3 mHealth changes in developing nations
March 18, 2013 in Medical Technology
Developments in healthcare are usually seen as a first-world matter. Talk about mobile health, or mHealth, and an image of RD trials in some suburban hospital almost immediately come to mind. But some of the most groundbreaking advances in mHealth are taking place far away from American medical facilities, and are taking root in new territories where the mobile phone has perhaps exploded in popularity faster than it did in the west.
Alain Labrique is a director of the Global mHealth Initiative at Johns Hopkins University. His program looks at ways that mHealth has advanced around the world and how initiatives take hold in developing nations. He’s noticed three trends playing out lately on the world stage.
1. Grassroots explosion.
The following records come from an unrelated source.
Lemma resolve_location_ok here location t :
  target_ok here -> str_ok location -> resolve_location here location = Some t -> target_ok t.
Proof.
  intros [Hh Hp] Hl. unfold resolve_location.
  pose proof (first_part_ok HASH _ (trim_matches_ok blank _ blank_ascii Hl)) as Hloc.
  destruct (_ || _); [done|]. destruct (bool_decide _); [done|].
  set (loc := first_part HASH _) in *. clearbody loc.
  destruct (location_scheme _ _) as [[scheme rest]|] eqn:E.
  - apply location_scheme_ok in E; [|done]. unfold absolute_target.
    set (n := find_or_end ends_authority rest).
    destruct (parse_authority scheme (take n rest)) as [o|] eqn:Eo; [|done].
    cbn [mbind option_bind]. intros [= <-].
    split; [apply (parse_authority_ok _ _ _ (str_ok_take _ n E) Eo)|]. apply normalize_ok.
    assert (Htail : str_ok (drop n rest)).
    { unfold n, find_or_end. destruct (find_byte ends_authority rest) as [i|] eqn:Ei; cbn [default].
      - cbv [default id]. by apply (find_byte_drop_ok ends_authority); [apply ends_ascii| |].
      - cbv [default id]. by rewrite drop_ge by lia. }
    destruct (starts_with _ _); [done|]. by apply str_ok_cons.
  - unfold relative_target. destruct (contains COLON _); [done|]. intros [= <-].
    split; [done|]. apply normalize_ok. unfold relative_path.
    pose proof (first_part_ok QUESTION _ Hp) as Hb.
    destruct (starts_with [SLASH] loc); [done|].
    destruct (starts_with [QUESTION] loc); [by apply str_ok_app|].
    apply str_ok_app; [|done]. destruct (rfind_byte SLASH _); [by apply str_ok_take|done].
Qed.

Lemma show_digits_ascii fuel : forall n, 0 <= n -> Forall (fun b => b < 128) (show_digits fuel n).
Proof.
  induction fuel as [|fuel IH]; intros n Hn; simpl; [constructor|].
  destruct (Z.ltb_spec n 10); [repeat constructor; lia|].
  pose proof (Z.mod_pos_bound n 10 eq_refl).
  apply Forall_app. split; [apply IH; apply Z.div_pos; lia|]. repeat constructor; lia.
Qed.

Lemma show_ascii z : Forall (fun b => b < 128) (show z).
Proof.
  unfold show. destruct (Z.ltb_spec z 0); [constructor; [lia|]|]; apply show_digits_ascii; lia.
Qed.

Lemma target_url_ok t : target_ok t ->
  exists rest, target_url t = (as_str (origin_scheme (target_origin t)) ++ lit "://") ++ rest
    /\ str_ok rest.
Proof.
  intros [Hh Hp]. unfold target_url, base. exists (authority (target_origin t) ++ target_path t).
  split; [by rewrite <- !app_assoc|]. apply str_ok_app; [|done].
  pose proof (str_ok_ascii _ (show_ascii (origin_port (target_origin t)))) as Hs.
  unfold authority. destruct (is_v6_literal _).
  - apply str_ok_cons; [done|]. apply str_ok_app; [done|]. by do 2 (apply str_ok_cons; [done|]).
  - apply str_ok_app; [done|]. by apply str_ok_cons.
Qed.

Lemma tls_url_spells t : target_ok t -> origin_is_tls (target_origin t) = true ->
  spells (lit "https://") (target_url t) = true.
Proof.
  intros Ht Htls. destruct (target_url_ok t Ht) as (rest & -> & Hrest).
  unfold origin_is_tls, scheme_is_tls in Htls. apply bool_decide_eq_true in Htls. rewrite Htls.
  change (as_str Https ++ lit "://") with (lit "https://"). unfold spells. by rewrite get_to_app.
Qed.

Lemma no_base_ok : target_ok no_base.
Proof. split; vm_compute; intuition done. Qed.

Lemma target_of_ok url t : str_ok url -> target_of url = Some t -> target_ok t.
Proof.
  intros Hu. unfold target_of. destruct (_ || _); [|done].
  apply resolve_location_ok; [exact no_base_ok|done].
Qed.

Lemma next_hop_spec original current status location hop t :
  str_ok current -> str_ok location -> next_hop original current status location hop = inl t ->
  target_ok t /\ hop < MAX_HOPS
  /\ (spells (lit "https://") current = true -> origin_is_tls (target_origin t) = true).
Proof.
  intros Hc Hl. unfold next_hop. destruct (negb _); [done|].
  set (resolved := match target_of current with Some _ => _ | None => _ end).
  assert (Hres : forall t, resolved = Some t -> target_ok t).
  { subst resolved. intros t'. destruct (target_of current) as [here|] eqn:E.
    - apply resolve_location_ok; [exact (target_of_ok _ _ Hc E)|done].
    - destruct (_ || _); [|done]. apply resolve_location_ok; [exact no_base_ok|done]. }
  destruct resolved as [next|]; [|done]. destruct (Z.leb_spec MAX_HOPS hop); [done|].
  destruct (spells (lit "https://") current); destruct (origin_is_tls (target_origin next)) eqn:Et;
    cbn; try done; destruct (Z.eqb _ 0); try done; intros [= <-]; (split; [by apply Hres|split; [done|by intros]]).
Qed.

(** A chain of https hops: the targets chosen, newest first; each hop's answer names the next. *)
Definition current_url (original : bytes) (hops : list Target) : bytes :=
  match hops with [] => original | t :: _ => target_url t end.

Inductive hop_chain (original : bytes) : list Target -> Prop :=
  | chain_start : hop_chain original []
  | chain_hop hops status location t :
      hop_chain original hops -> str_ok location ->
      next_hop original (current_url original hops) status location
        (Z.of_nat (List.length hops)) = inl t ->
      hop_chain original (t :: hops).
Labrique started work on a project in Bangladesh where it was “near impossible to make phone calls between sites 10-20 miles apart.” After a local telecoms firm began to invest in bringing mobile to the region, things began to speed up. “Overnight [we] went from having absolutely no connectivity to having faster connectivity in some parts than we do in East Baltimore.” Because the burgeoning mobile fields in these developing nations create their own paradigms, Labrique says that healthcare workers can just leverage what has been created to their own needs. He uses the example of how mobile banking was a precursor to mHealth technologies being used in developing nations. He says that it “leapfrogged the traditional cycle of development,” which lead to “a massive industry in sub Sahara Africa,” with tie-ins to currency transfer for payments from family members abroad and mHealth-driven micro insurance.
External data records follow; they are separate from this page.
(** [sy_pushed], [sy_popped] and [sy_codes] are histories: the nodes appended, the nodes handed to
    the consumer, the codes the pushes returned. *)
Record Sys := mk_sys {
  sy_queue : AuQueue;
  sy_producer : option (PushCall * Stage);
  sy_pushed : list AuNode;
  sy_popped : list AuNode;
  sy_codes : list Z
}.

Inductive Event :=
  | EvPush (c : PushCall) (allocated : bool)
  | EvDrained (keep_polling : bool) (other : AuQueue)
  | EvWake
  | EvPop
  | EvSetEof
  | EvAbort
  | EvSetHeadroom (extra : Z)
  | EvReleaseHeadroom.

Definition sys_new (cap : Z) : Sys := mk_sys (aq_new cap) None [] [] [].

(** The producer's position and the histories after one of its critical sections. *)
Definition producer_step (s : Sys) (c : PushCall) (r : AuQueue * PushExit) : Sys :=
  match r with
  | (q, PushReturns code) =>
      mk_sys q None (if code =? 0 then sy_pushed s ++ [pc_node c] else sy_pushed s)
        (sy_popped s) (sy_codes s ++ [code])
  | (q, PushDrains) => mk_sys q (Some (c, Draining)) (sy_pushed s) (sy_popped s) (sy_codes s)
  | (q, PushWaits timed) =>
      mk_sys q (Some (c, Waiting timed false)) (sy_pushed s) (sy_popped s) (sy_codes s)
  end.

(** The rest of the world changed the queue and, when [signal], signalled [not_full]. *)
Definition signal_not_full (signal : bool) (p : option (PushCall * Stage)) :=
  match p with
  | Some (c, Waiting timed signalled) => Some (c, Waiting timed (signalled || signal))
  | _ => p
  end.

Definition other_step (s : Sys) (q : AuQueue) (signal : bool) (popped : option AuNode) : Sys :=
  mk_sys q (signal_not_full signal (sy_producer s)) (sy_pushed s)
    (sy_popped s ++ option_list popped) (sy_codes s).

(** [None]: the event cannot happen there.  A wake needs no signal: a timed wait times out, and
    [pthread_cond_wait] may wake spuriously. *)
Definition sys_step (s : Sys) (e : Event) : option Sys :=
  let q := sy_queue s in
  match e, sy_producer s with
  | EvPush c allocated, None => Some (producer_step s c (aq_push_park q c allocated))
  | EvDrained keep other, Some (c, Draining) => Some (producer_step s c (push_drained q c keep other))
  | EvWake, Some (c, Waiting _ _) => Some (producer_step s c (push_top q c))
  | EvPop, _ => let (q', n) := aq_pop q in Some (other_step s q' (bool_decide (is_Some n)) n)
  | EvSetEof, _ => Some (other_step s (aq_set_eof q) false None)
  | EvAbort, _ => Some (other_step s (aq_set_abort q) true None)
  | EvSetHeadroom extra, _ =>
      let (q', signal) := aq_set_headroom q extra in Some (other_step s q' signal None)
  | EvReleaseHeadroom, _ => Some (other_step s (aq_release_headroom q) false None)
  | _, _ => None
  end.

Fixpoint run (s : Sys) (es : list Event) : option Sys :=
  match es with
  | [] => Some s
  | e :: es => s' ← sys_step s e; run s' es
  end.

(** ** The invariant *)

Definition total (ns : list AuNode) : Z := foldr (fun n acc => an_len n + acc) 0 ns.

Section Invariant.

(** The cap the queue was created with, the most headroom anyone grants, the longest unit pushed. *)
Context (cap H L : Z).

Definition call_ok (c : PushCall) : Prop :=
  an_len (pc_node c) <= L /\
  match pc_gate c with Some g => pg_headroom g <= H | None => True end.

Definition event_ok (e : Event) : Prop :=
  match e with
  | EvPush c _ => call_ok c
  | EvSetHeadroom extra => extra <= H
  | _ => True
  end.

Record queue_ok (q : AuQueue) : Prop := {
  qo_bytes : aq_queued_bytes q = total (aq_nodes q);
  qo_lens : Forall (fun n => 0 <= an_len n <= L) (aq_nodes q);
  qo_base : aq_base_bytes q = cap;
  qo_max : cap <= aq_max_bytes q <= cap + H;
  qo_occupancy : aq_queued_bytes q <= cap + H + L
}.

(** A critical section of a push leaves the queue alone unless it returns 0, and only waits on a
    lane that is over its cap. *)
Definition exit_ok (q : AuQueue) (c : PushCall) (r : AuQueue * PushExit) : Prop :=
  match r.2 with
  | PushReturns code =>
      if code =? 0 then r.1 = aq_append q (pc_node c) /\ aq_abort q = false else r.1 = q
  | PushDrains => r.1 = q
  | PushWaits _ => r.1 = q /\ aq_would_park q = true
  end.

Record sys_ok (s : Sys) : Prop := {
  so_queue : queue_ok (sy_queue s);
  so_fifo : sy_pushed s = sy_popped s ++ aq_nodes (sy_queue s);
  so_pops : aq_pops (sy_queue s) = u64_wrap (Z.of_nat (length (sy_popped s)));
  so_call : forall c st, sy_producer s = Some (c, st) -> call_ok c /\ 0 <= an_len (pc_node c);
  so_wait : forall c timed, sy_producer s = Some (c, Waiting timed false) ->
              aq_would_park (sy_queue s) = true
}.

Hypothesis (Hcap : 0 <= cap) (HH : 0 <= H) (HL : 0 <= L) (Hfits : cap + H + L <= i32_max).

Lemma i32_wrap_small z : i32_min <= z <= i32_max -> i32_wrap z = z.
Proof. intros. unfold i32_wrap. rewrite Z.mod_small; ints. Qed.

Lemma total_app a b : total (a ++ b) = total a + total b.
Proof. induction a; simpl; lia. Qed.

Lemma total_nonneg ns : Forall (fun n => 0 <= an_len n <= L) ns -> 0 <= total ns.
Proof. induction 1; simpl; lia. Qed.

Lemma queue_ok_append q n :
  queue_ok q -> 0 <= an_len n <= L -> aq_queued_bytes q <= cap + H -> queue_ok (aq_append q n).
Proof.
  intros [Hb Hl Hbase Hmax Hocc] Hn Hroom. pose proof (total_nonneg _ Hl).
  assert (Hw : i32_wrap (aq_queued_bytes q + an_len n) = aq_queued_bytes q + an_len n)
    by (apply i32_wrap_small; ints).
  split; simpl; rewrite ?Hw; try done; try lia.
  - rewrite total_app. simpl. lia.
  - apply Forall_app. split; [done|]. by constructor.
Qed.

Lemma queue_ok_settle q : queue_ok q -> queue_ok (settle_released_cap q).
Proof.
  intros [Hb Hl Hbase Hmax Hocc]. unfold settle_released_cap. simpl.
  destruct (_ <=? _); split; simpl; try done; lia.
Qed.

Lemma queue_ok_pop q : queue_ok q -> queue_ok (aq_pop q).1.
Proof.
  intros Hok. unfold aq_pop. destruct (aq_nodes q) as [|n rest] eqn:Hn; [done|].
  assert (Hq : queue_ok (q <| aq_nodes := rest |>
                 <| aq_queued_bytes := i32_wrap (aq_queued_bytes q - an_len n) |>
                 <| aq_pops := u64_wrap (aq_pops q + 1) |>)).
  { destruct Hok as [Hb Hl Hbase Hmax Hocc]. rewrite Hn in Hb, Hl. simpl in Hb.
    inversion Hl as [|? ? Hln Hrest]; subst. pose proof (total_nonneg _ Hrest).
    assert (Hw : i32_wrap (aq_queued_bytes q - an_len n) = total rest)
      by (rewrite i32_wrap_small; ints).
    split; simpl; rewrite ?Hw; try done; lia. }
  cbv zeta. cbn [fst]. destruct (aq_releasing _); [by apply queue_ok_settle|done].
Qed.

Lemma settle_nodes q : aq_nodes (settle_released_cap q) = aq_nodes q.
Proof. unfold settle_released_cap. simpl. by destruct (_ <=? _). Qed.

Lemma settle_pops q : aq_pops (settle_released_cap q) = aq_pops q.
Proof. unfold settle_released_cap. simpl. by destruct (_ <=? _). Qed.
2. A revolution from the ground up. “People in Zambia aren’t buying smartphones for mHealth,” says Labrique. Some of the advances of mobile banking paved the way for similar health initiatives, such as having relatives abroad send payments for treatment back home. He sees this as indicative of the sort of revolution mHealth is experiencing in the developing world. It is “more of a health systems strategy at this point,” he says. “Less custom app based, more on how to make front line health workers more efficient.” Labrique describes scenarios where a pregnant woman can receive care and stay connected to health professionals before she gives birth; of sending reminders to patients to take their antiretroviral drugs. Labrique says that when you start from the beginning and a project becomes so successful, it enables lots of groundbreaking work to be done. However, he worries about the field becoming too crowded at too fast a pace. “Technology developed without appropriate contextual awareness is doomed for a short lifespan,” he says – adding that his team tries to “take a technology agnostic approach,” using mHealth to address specific problems, not the other way around.
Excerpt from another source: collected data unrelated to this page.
(* ===== verification/Window.v ===== *)
(** * Acquisition windows

    [media/src/abr/window.rs]: the finite bag of completed acquisitions of one operating-point
    episode, folded into a constant-size summary, and the bounded diagnostics ring beside it.

    The specification the summary is proved against is the replay of the acquisitions against a
    reserve: while an acquisition runs the reserve drains, and its media is credited only after
    it completed. *)

From S2P Require Import Prelude Vocabulary.

(** ** Data *)

Definition WINDOW_CAPACITY : nat := 64.

Record Acquisition := mk_acquisition {
  aq_bytes : Z;
  aq_acquisition_us : Z;
  aq_media_duration_ms : Z;
  aq_overhead_us : Z
}.
Definition acquisition_default : Acquisition := mk_acquisition 0 0 0 0.
#[export] Instance acquisition_inhabited : Inhabited Acquisition := populate acquisition_default.

Record AdmissionSummary := mk_summary {
  as_n : Z;
  as_sum_acquisition_us : Z;
  as_sum_duration_us : Z;
  as_delta_us : Z;
  as_max_prefix_runway_us : Z;
  as_positive_slack_sum_us : Z;
  as_max_capped_delivery_us : Z;
  as_sample_overhead_max_us : Z;
  as_overflowed : bool
}.
Definition summary_default : AdmissionSummary := mk_summary 0 0 0 0 0 0 0 0 false.
(** The horizon is the whole number of seconds until the reserve runs out at the current
    deficit, and no horizon is stated exactly when the capacity covers the requirement or the
    number does not fit. *)
Theorem starvation_horizon_exact buffer requirement capacity :
  0 <= buffer <= RESERVE_BOUND_MS / 1000000 -> is_u32 requirement -> is_u32 capacity ->
  let deficit := requirement - capacity in
  match starvation_horizon buffer requirement capacity with
  | Some s => 0 < deficit /\ s * 1000 * deficit <= buffer * requirement < (s + 1) * 1000 * deficit
  | None => deficit <= 0 \/ (u32_max + 1) * 1000 * deficit <= buffer * requirement
  end.
Proof.
  intros Hb Hr Hc deficit. unfold starvation_horizon. fold deficit.
  change (RESERVE_BOUND_MS / 1000000) with 1000000000 in Hb.
  destruct (Z.leb_spec requirement capacity) as [?|Hlt]; cbn [orb]; [left; subst deficit; lia|].
  destruct (Z.eqb_spec requirement 0); [ints|].
  pose proof (mul_bound buffer requirement 1000000000 u32_max Hb Hr) as Hp.
  rewrite (i64_wrap_small (buffer * requirement)) by ints.
  assert (0 < deficit) by (subst deficit; lia). clearbody deficit.
  rewrite (Z.quot_div_nonneg (buffer * requirement)) by lia.
  rewrite Z.quot_div_nonneg by (try apply Z.div_pos; lia).
  rewrite Z.div_div, (Z.mul_comm deficit 1000) by lia.
  destruct Hp as [Hp _].
  destruct (u32_checked _) as [s|] eqn:E.
  - apply checked_Some in E as [-> E]. split; [done|].
    rewrite <- !Z.mul_assoc. split; [apply le_div_iff|apply div_lt_iff]; lia.
  - apply checked_None in E. right. rewrite <- Z.mul_assoc. apply le_div_iff; [lia|].
    pose proof (Z.div_pos (buffer * requirement) (1000 * deficit)). ints.
Qed.

(** A deficit may be refilled at a candidate's rate exactly when the horizon's worth of budget
    carries the horizon and the deficit together; a shallower reserve, a dearer wire or a
    smaller budget never turns a refusal into an admission. *)
Theorem refill_admits_exact g wire video audio buffered safe policy :
  is_u32 wire -> is_u32 safe -> 0 <= buffered <= RESERVE_BOUND_MS ->
  0 < buffer_refill_horizon_ms policy <= i32_max ->
  geometry_wf g -> 0 <= buffer_target_ms policy <= RESERVE_BOUND_MS ->
  0 <= buffer_reserve_fraction_pm policy ->
  let horizon := buffer_refill_horizon_ms policy in
  let deficit := Z.max (buffer_target_at_ms g video audio policy - buffered) 0 in
  refill_admits g wire video audio buffered safe policy = true
  <-> wire * (horizon + deficit) <= safe * horizon.
Proof.
  intros Hw Hs Hb Hh Hg Htgt Hf horizon deficit. unfold refill_admits. fold horizon.
  pose proof (buffer_target_range g video audio policy Hg Htgt Hf) as Ht.
  set (target := buffer_target_at_ms g video audio policy) in *. clearbody target.
  unfold RESERVE_BOUND_MS in *.
  rewrite (i64_wrap_small (target - buffered)) by ints. fold deficit.
  rewrite (Z.max_l horizon 1) by (subst horizon; lia).
  pose proof (mul_bound safe horizon u32_max i32_max Hs ltac:(subst horizon; lia)).
  rewrite (i64_sat_small (horizon + deficit)) by (subst horizon deficit; ints).
  assert (0 <= deficit) by (subst deficit; lia). assert (0 < horizon) by (subst horizon; lia).
  clearbody horizon deficit.
  rewrite (i64_sat_small (safe * horizon)) by ints.
  rewrite Z.quot_div_nonneg by ints. rewrite Z.leb_le, le_div_iff by lia. lia.
Qed.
3. Leapfrogging. “In the U.S. we have the unfortunate luxury of a massive system that is fairly difficult to use,” says Labrique. These “megalithic and monolithic” institutions that have governed payment, care, etc. are both a help and a hindrance. Developing nations that have never had a comprehensive healthcare system are able to learn from the mistakes and shortcomings of the West, says Labrique. He points to experiences in India where the nations has been able to “build new systems that not only learn from mistakes of other nation’s histories, but also integrate, don’t do things the way they were done in the west 50 years ago.” Mobile technology has a huge leveling power that has enabled developing nations to set up health records, he says, “even for people living in mud huts.”